◆ GOAL OF THE EXERCISE
Please return only the lines from the one holding "Definition drop (n" through the one holding "if is_upper c", exactly as they appear in the records below, both ends included.

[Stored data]
■ ■ ■ ■ ■ ■ ■

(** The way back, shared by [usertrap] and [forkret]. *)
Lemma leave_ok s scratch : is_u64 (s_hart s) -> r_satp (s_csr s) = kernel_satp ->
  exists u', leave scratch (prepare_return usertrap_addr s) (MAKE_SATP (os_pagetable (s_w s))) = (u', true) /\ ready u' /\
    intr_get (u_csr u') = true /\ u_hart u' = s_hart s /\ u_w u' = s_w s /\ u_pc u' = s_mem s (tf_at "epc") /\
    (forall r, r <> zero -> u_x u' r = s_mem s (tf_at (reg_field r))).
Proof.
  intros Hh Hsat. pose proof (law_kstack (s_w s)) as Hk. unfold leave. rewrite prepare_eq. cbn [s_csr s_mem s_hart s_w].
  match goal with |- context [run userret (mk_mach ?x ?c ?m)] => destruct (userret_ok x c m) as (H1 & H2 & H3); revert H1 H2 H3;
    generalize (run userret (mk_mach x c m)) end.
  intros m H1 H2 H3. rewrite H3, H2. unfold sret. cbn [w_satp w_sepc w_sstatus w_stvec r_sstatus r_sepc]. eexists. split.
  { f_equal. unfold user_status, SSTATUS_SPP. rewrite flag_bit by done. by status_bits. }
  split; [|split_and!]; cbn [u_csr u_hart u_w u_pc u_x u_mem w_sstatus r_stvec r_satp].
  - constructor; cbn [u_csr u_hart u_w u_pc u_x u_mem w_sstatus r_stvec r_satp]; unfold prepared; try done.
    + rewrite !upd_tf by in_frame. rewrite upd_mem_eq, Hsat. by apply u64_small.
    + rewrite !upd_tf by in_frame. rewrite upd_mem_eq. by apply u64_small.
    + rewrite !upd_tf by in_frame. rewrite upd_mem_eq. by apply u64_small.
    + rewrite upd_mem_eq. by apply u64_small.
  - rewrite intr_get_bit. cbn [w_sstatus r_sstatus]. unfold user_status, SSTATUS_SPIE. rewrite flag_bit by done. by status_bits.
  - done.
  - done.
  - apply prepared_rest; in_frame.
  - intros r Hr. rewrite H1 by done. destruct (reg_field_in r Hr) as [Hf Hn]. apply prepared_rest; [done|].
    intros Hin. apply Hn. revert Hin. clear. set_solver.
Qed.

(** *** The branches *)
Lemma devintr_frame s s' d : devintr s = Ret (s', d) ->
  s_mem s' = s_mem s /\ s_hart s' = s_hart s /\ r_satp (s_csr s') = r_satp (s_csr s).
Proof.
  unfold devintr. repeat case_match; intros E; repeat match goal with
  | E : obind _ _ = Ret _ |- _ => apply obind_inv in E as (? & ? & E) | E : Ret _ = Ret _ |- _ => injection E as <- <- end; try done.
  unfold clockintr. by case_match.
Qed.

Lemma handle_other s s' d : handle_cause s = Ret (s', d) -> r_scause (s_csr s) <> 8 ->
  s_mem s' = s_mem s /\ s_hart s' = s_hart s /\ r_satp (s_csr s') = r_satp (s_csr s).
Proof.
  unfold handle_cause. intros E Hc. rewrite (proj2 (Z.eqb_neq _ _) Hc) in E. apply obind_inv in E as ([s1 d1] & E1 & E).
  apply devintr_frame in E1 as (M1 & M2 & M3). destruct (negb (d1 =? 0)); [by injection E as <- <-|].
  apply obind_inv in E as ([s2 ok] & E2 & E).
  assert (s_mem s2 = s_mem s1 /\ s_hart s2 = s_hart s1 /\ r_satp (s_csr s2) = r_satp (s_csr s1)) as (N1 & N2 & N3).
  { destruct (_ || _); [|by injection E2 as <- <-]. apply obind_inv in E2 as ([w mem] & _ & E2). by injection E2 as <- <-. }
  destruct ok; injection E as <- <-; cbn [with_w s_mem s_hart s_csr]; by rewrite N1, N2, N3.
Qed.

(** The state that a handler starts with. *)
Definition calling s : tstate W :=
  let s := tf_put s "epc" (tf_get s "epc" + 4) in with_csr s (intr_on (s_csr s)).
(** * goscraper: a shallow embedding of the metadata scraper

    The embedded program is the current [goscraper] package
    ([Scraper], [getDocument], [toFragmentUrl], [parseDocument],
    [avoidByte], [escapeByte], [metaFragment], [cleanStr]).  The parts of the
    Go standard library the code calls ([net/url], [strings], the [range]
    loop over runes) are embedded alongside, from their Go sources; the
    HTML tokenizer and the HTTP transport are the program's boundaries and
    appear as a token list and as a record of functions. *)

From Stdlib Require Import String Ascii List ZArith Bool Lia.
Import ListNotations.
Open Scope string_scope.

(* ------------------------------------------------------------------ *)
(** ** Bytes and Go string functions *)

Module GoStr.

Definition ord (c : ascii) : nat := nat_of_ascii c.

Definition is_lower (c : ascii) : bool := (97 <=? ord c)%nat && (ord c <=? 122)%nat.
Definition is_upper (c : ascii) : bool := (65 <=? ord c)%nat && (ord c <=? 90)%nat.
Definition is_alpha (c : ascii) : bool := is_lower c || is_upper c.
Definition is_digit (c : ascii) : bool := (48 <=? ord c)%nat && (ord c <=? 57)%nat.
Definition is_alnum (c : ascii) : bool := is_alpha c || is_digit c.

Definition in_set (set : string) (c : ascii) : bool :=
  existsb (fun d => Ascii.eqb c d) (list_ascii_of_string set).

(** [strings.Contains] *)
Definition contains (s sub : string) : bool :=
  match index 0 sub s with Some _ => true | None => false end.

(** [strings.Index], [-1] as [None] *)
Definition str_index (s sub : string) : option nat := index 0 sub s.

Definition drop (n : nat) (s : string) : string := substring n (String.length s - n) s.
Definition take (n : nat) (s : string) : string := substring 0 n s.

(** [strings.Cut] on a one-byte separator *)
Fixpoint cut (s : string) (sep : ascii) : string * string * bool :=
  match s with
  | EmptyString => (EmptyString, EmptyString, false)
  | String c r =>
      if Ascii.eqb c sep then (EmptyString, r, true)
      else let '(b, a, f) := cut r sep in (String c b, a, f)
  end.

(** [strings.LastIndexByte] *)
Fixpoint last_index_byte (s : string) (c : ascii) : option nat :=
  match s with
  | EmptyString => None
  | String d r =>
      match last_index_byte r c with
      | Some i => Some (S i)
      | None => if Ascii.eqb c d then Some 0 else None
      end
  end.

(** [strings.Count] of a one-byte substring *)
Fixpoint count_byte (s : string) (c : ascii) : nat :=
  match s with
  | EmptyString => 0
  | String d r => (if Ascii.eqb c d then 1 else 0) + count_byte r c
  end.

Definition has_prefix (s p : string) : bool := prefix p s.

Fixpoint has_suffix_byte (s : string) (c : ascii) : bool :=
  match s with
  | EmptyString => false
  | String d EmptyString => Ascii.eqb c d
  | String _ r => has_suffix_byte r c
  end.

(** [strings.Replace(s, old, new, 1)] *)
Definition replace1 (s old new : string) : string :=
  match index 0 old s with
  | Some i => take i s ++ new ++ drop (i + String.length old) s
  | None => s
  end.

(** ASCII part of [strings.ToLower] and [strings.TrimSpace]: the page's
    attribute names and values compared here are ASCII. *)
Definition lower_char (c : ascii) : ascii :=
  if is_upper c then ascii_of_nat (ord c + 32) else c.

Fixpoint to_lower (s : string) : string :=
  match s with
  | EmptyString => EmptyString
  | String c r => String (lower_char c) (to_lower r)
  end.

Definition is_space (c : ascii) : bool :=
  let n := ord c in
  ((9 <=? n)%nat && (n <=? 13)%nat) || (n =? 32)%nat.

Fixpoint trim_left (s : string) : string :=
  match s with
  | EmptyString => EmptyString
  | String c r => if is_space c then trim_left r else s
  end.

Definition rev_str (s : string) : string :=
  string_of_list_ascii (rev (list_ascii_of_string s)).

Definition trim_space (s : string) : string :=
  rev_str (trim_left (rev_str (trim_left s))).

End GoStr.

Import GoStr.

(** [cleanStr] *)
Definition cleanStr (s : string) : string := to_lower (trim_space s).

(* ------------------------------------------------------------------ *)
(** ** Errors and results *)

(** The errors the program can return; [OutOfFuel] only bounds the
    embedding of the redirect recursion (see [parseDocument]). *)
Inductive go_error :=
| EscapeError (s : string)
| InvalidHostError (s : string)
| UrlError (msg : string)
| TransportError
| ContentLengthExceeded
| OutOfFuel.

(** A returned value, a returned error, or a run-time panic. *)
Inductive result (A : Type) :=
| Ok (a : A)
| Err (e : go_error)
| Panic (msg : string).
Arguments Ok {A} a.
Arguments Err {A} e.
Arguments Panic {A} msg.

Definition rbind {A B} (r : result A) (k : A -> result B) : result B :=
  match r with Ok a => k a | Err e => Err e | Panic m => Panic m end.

■ ■ ■ ■ ■ ■ ■

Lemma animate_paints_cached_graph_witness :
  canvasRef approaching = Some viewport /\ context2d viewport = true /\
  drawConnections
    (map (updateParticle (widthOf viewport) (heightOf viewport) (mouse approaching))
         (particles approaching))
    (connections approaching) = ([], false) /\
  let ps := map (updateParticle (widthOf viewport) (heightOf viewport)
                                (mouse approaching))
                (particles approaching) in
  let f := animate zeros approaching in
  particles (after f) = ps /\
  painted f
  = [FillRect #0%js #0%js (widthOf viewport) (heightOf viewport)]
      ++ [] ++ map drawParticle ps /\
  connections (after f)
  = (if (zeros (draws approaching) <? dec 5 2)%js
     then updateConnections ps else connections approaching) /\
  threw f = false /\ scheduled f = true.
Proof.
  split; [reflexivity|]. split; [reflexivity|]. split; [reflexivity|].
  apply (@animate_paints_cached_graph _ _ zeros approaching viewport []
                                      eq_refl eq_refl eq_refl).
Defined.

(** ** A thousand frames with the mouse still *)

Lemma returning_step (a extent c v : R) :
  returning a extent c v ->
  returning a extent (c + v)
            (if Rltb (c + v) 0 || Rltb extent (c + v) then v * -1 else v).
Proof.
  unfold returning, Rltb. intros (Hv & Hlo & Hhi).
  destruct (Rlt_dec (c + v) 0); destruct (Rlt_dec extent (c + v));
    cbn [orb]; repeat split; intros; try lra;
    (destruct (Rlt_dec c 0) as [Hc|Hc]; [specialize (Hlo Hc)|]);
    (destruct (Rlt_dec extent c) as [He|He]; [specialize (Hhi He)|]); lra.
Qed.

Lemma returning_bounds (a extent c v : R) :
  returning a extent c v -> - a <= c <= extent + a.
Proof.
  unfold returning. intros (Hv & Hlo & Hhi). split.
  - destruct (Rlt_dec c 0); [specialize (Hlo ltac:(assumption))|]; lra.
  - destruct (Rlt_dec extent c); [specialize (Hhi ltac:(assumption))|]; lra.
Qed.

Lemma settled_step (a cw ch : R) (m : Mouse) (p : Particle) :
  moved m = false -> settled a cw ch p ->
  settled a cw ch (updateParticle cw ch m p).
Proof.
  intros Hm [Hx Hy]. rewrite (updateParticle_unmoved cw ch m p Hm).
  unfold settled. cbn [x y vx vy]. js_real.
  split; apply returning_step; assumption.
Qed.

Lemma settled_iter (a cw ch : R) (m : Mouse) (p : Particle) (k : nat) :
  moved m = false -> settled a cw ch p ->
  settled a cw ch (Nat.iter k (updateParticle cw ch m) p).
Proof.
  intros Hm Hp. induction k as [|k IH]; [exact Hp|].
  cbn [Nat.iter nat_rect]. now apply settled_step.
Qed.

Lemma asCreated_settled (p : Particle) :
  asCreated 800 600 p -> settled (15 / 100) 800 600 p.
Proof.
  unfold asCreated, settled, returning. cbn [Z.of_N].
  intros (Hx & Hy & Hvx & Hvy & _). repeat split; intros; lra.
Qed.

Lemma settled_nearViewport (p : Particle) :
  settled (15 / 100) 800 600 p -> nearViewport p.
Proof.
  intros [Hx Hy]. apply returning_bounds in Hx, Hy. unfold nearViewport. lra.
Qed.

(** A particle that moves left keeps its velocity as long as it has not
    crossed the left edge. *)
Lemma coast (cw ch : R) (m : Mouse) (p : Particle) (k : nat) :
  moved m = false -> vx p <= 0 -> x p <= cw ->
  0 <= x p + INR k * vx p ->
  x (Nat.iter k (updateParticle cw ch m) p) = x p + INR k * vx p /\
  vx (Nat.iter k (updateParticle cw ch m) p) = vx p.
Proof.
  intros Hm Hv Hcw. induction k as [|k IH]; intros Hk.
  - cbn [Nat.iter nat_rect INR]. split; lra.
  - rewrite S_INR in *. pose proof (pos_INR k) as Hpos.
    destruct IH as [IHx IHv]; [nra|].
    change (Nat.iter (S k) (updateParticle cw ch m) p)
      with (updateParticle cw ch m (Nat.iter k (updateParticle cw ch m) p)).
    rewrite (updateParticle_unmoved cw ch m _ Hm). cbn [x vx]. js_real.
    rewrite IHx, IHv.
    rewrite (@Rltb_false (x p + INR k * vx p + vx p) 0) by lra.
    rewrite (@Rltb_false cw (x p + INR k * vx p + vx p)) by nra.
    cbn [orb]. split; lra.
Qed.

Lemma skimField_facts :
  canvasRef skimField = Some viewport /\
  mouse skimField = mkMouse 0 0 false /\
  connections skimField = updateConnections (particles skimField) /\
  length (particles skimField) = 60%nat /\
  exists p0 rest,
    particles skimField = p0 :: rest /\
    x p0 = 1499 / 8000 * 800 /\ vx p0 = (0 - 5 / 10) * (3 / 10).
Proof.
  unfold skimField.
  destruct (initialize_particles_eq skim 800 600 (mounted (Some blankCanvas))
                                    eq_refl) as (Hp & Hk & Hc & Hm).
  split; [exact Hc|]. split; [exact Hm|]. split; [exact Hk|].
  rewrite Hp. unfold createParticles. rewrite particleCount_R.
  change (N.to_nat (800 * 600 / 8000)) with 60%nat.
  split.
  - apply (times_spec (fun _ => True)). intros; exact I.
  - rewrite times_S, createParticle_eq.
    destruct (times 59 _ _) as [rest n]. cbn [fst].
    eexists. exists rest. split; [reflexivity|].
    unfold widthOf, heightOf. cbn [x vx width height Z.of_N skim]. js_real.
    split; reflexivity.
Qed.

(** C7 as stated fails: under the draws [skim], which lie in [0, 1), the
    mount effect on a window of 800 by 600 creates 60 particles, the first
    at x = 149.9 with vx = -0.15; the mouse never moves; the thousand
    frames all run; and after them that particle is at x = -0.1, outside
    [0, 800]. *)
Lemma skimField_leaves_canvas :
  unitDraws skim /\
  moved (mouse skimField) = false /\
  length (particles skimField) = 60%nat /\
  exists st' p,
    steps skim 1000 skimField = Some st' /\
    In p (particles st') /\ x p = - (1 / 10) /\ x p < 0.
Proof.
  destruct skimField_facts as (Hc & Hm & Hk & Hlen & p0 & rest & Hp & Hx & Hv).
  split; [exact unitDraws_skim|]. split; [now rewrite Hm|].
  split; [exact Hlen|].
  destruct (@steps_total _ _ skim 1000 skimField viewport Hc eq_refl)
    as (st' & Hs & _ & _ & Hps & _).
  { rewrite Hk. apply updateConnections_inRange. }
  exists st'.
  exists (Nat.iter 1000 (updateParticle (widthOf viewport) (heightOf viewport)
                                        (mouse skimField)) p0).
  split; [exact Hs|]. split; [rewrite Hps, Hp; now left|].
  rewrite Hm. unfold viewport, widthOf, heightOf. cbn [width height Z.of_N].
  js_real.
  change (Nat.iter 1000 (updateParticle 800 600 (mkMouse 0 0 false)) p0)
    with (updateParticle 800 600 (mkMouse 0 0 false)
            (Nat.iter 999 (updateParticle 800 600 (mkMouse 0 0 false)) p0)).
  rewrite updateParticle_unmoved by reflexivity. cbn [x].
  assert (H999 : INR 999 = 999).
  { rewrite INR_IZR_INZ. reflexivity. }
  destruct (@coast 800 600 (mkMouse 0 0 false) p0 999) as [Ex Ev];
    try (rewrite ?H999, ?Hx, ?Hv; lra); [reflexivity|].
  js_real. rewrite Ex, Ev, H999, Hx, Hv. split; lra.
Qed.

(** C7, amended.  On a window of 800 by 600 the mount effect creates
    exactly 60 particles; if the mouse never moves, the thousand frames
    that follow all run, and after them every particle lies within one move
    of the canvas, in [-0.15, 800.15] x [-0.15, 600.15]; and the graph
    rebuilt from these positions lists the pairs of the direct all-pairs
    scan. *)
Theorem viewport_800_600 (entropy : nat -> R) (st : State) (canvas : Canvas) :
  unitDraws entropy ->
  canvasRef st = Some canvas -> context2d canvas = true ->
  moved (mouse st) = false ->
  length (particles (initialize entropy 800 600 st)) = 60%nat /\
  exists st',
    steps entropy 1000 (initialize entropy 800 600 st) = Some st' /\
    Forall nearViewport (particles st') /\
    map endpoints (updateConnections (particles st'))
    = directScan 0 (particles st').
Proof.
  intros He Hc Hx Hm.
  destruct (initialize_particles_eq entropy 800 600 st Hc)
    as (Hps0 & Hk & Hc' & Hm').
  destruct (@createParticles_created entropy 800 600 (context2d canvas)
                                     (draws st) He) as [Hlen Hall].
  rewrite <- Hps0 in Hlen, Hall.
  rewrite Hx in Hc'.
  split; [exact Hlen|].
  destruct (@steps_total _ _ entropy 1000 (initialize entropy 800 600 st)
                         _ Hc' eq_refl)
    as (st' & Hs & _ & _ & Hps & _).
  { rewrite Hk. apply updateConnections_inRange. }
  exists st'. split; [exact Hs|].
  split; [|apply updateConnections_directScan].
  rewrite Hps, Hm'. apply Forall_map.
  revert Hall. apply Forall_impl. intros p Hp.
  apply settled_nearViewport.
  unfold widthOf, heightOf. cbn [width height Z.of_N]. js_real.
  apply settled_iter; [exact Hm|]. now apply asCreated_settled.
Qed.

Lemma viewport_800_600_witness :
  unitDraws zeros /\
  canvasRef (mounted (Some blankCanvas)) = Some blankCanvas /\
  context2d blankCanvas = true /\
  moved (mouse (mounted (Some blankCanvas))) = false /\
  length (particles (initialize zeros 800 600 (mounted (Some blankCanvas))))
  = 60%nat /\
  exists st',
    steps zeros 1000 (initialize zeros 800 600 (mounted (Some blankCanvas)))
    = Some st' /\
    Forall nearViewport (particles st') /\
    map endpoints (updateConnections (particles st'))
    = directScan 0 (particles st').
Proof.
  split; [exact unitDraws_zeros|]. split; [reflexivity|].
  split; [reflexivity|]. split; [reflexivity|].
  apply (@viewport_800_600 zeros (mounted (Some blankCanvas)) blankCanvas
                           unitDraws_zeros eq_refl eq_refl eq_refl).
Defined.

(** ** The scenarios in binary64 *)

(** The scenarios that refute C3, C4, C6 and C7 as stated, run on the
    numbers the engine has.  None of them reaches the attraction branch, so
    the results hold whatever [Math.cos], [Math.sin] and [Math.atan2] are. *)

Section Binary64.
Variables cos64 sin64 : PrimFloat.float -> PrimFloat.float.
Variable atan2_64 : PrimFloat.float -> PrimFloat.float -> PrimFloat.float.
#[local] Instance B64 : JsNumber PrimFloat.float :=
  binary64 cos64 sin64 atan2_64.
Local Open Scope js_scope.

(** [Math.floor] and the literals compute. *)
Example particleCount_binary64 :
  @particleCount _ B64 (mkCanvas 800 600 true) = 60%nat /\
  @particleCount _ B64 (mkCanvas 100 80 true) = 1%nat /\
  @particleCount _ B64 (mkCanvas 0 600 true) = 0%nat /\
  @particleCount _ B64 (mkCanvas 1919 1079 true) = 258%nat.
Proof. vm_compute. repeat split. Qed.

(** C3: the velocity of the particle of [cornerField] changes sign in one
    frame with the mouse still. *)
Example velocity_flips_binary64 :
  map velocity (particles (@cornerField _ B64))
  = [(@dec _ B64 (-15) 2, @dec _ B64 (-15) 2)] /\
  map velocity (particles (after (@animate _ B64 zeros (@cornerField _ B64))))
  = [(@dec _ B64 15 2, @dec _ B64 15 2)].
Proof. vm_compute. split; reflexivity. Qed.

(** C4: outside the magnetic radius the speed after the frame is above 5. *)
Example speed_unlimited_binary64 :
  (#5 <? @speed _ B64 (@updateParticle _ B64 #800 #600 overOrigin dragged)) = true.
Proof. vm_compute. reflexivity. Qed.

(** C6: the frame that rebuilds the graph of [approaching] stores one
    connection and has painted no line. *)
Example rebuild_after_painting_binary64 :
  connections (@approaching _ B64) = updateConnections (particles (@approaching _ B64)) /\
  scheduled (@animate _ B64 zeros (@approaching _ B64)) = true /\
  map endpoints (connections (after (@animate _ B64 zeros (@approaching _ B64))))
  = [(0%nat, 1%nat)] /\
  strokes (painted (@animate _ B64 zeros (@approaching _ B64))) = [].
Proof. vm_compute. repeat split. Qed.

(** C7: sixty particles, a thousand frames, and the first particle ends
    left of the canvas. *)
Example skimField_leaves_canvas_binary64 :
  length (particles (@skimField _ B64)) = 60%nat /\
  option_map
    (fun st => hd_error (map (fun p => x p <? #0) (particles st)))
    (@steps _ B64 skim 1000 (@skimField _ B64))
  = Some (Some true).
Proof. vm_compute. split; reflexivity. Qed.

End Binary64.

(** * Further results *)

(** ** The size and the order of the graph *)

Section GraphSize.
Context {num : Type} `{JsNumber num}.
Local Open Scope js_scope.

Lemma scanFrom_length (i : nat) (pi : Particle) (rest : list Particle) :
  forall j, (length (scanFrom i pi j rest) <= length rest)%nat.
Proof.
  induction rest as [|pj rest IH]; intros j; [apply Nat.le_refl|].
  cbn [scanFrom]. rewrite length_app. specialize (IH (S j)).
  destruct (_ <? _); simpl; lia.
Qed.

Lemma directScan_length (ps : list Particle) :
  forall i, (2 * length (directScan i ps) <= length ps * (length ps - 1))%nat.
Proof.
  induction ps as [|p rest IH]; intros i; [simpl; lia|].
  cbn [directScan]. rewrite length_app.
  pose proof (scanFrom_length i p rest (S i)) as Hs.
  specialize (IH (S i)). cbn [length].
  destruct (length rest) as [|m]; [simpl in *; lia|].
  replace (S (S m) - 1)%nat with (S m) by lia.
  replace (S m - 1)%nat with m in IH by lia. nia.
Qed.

■ ■ ■ ■ ■ ■ ■

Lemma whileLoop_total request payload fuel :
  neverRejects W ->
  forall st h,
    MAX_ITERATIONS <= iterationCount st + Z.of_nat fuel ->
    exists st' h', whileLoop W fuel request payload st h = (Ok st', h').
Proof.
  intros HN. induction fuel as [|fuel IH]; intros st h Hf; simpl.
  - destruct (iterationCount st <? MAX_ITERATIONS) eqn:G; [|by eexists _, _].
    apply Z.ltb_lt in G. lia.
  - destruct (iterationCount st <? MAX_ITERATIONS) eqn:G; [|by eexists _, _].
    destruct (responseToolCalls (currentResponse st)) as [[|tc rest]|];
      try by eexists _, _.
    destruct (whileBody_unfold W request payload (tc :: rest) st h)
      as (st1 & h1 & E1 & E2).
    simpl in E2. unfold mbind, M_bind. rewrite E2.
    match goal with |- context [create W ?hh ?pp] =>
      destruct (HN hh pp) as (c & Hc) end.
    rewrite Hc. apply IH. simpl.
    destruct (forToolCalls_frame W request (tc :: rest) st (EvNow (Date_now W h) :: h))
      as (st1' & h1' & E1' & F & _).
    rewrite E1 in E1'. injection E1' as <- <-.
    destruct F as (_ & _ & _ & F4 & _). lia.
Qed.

■ ■ ■ ■ ■ ■ ■

◆ EXERCISE ANSWER
Definition drop (n : nat) (s : string) : string := substring n (String.length s - n) s.
Definition take (n : nat) (s : string) : string := substring 0 n s.

(** [strings.Cut] on a one-byte separator *)
Fixpoint cut (s : string) (sep : ascii) : string * string * bool :=
  match s with
  | EmptyString => (EmptyString, EmptyString, false)
  | String c r =>
      if Ascii.eqb c sep then (EmptyString, r, true)
      else let '(b, a, f) := cut r sep in (String c b, a, f)
  end.

(** [strings.LastIndexByte] *)
Fixpoint last_index_byte (s : string) (c : ascii) : option nat :=
  match s with
  | EmptyString => None
  | String d r =>
      match last_index_byte r c with
      | Some i => Some (S i)
      | None => if Ascii.eqb c d then Some 0 else None
      end
  end.

(** [strings.Count] of a one-byte substring *)
Fixpoint count_byte (s : string) (c : ascii) : nat :=
  match s with
  | EmptyString => 0
  | String d r => (if Ascii.eqb c d then 1 else 0) + count_byte r c
  end.

Definition has_prefix (s p : string) : bool := prefix p s.

Fixpoint has_suffix_byte (s : string) (c : ascii) : bool :=
  match s with
  | EmptyString => false
  | String d EmptyString => Ascii.eqb c d
  | String _ r => has_suffix_byte r c
  end.

(** [strings.Replace(s, old, new, 1)] *)
Definition replace1 (s old new : string) : string :=
  match index 0 old s with
  | Some i => take i s ++ new ++ drop (i + String.length old) s
  | None => s
  end.

(** ASCII part of [strings.ToLower] and [strings.TrimSpace]: the page's
    attribute names and values compared here are ASCII. *)
Definition lower_char (c : ascii) : ascii :=
  if is_upper c then ascii_of_nat (ord c + 32) else c.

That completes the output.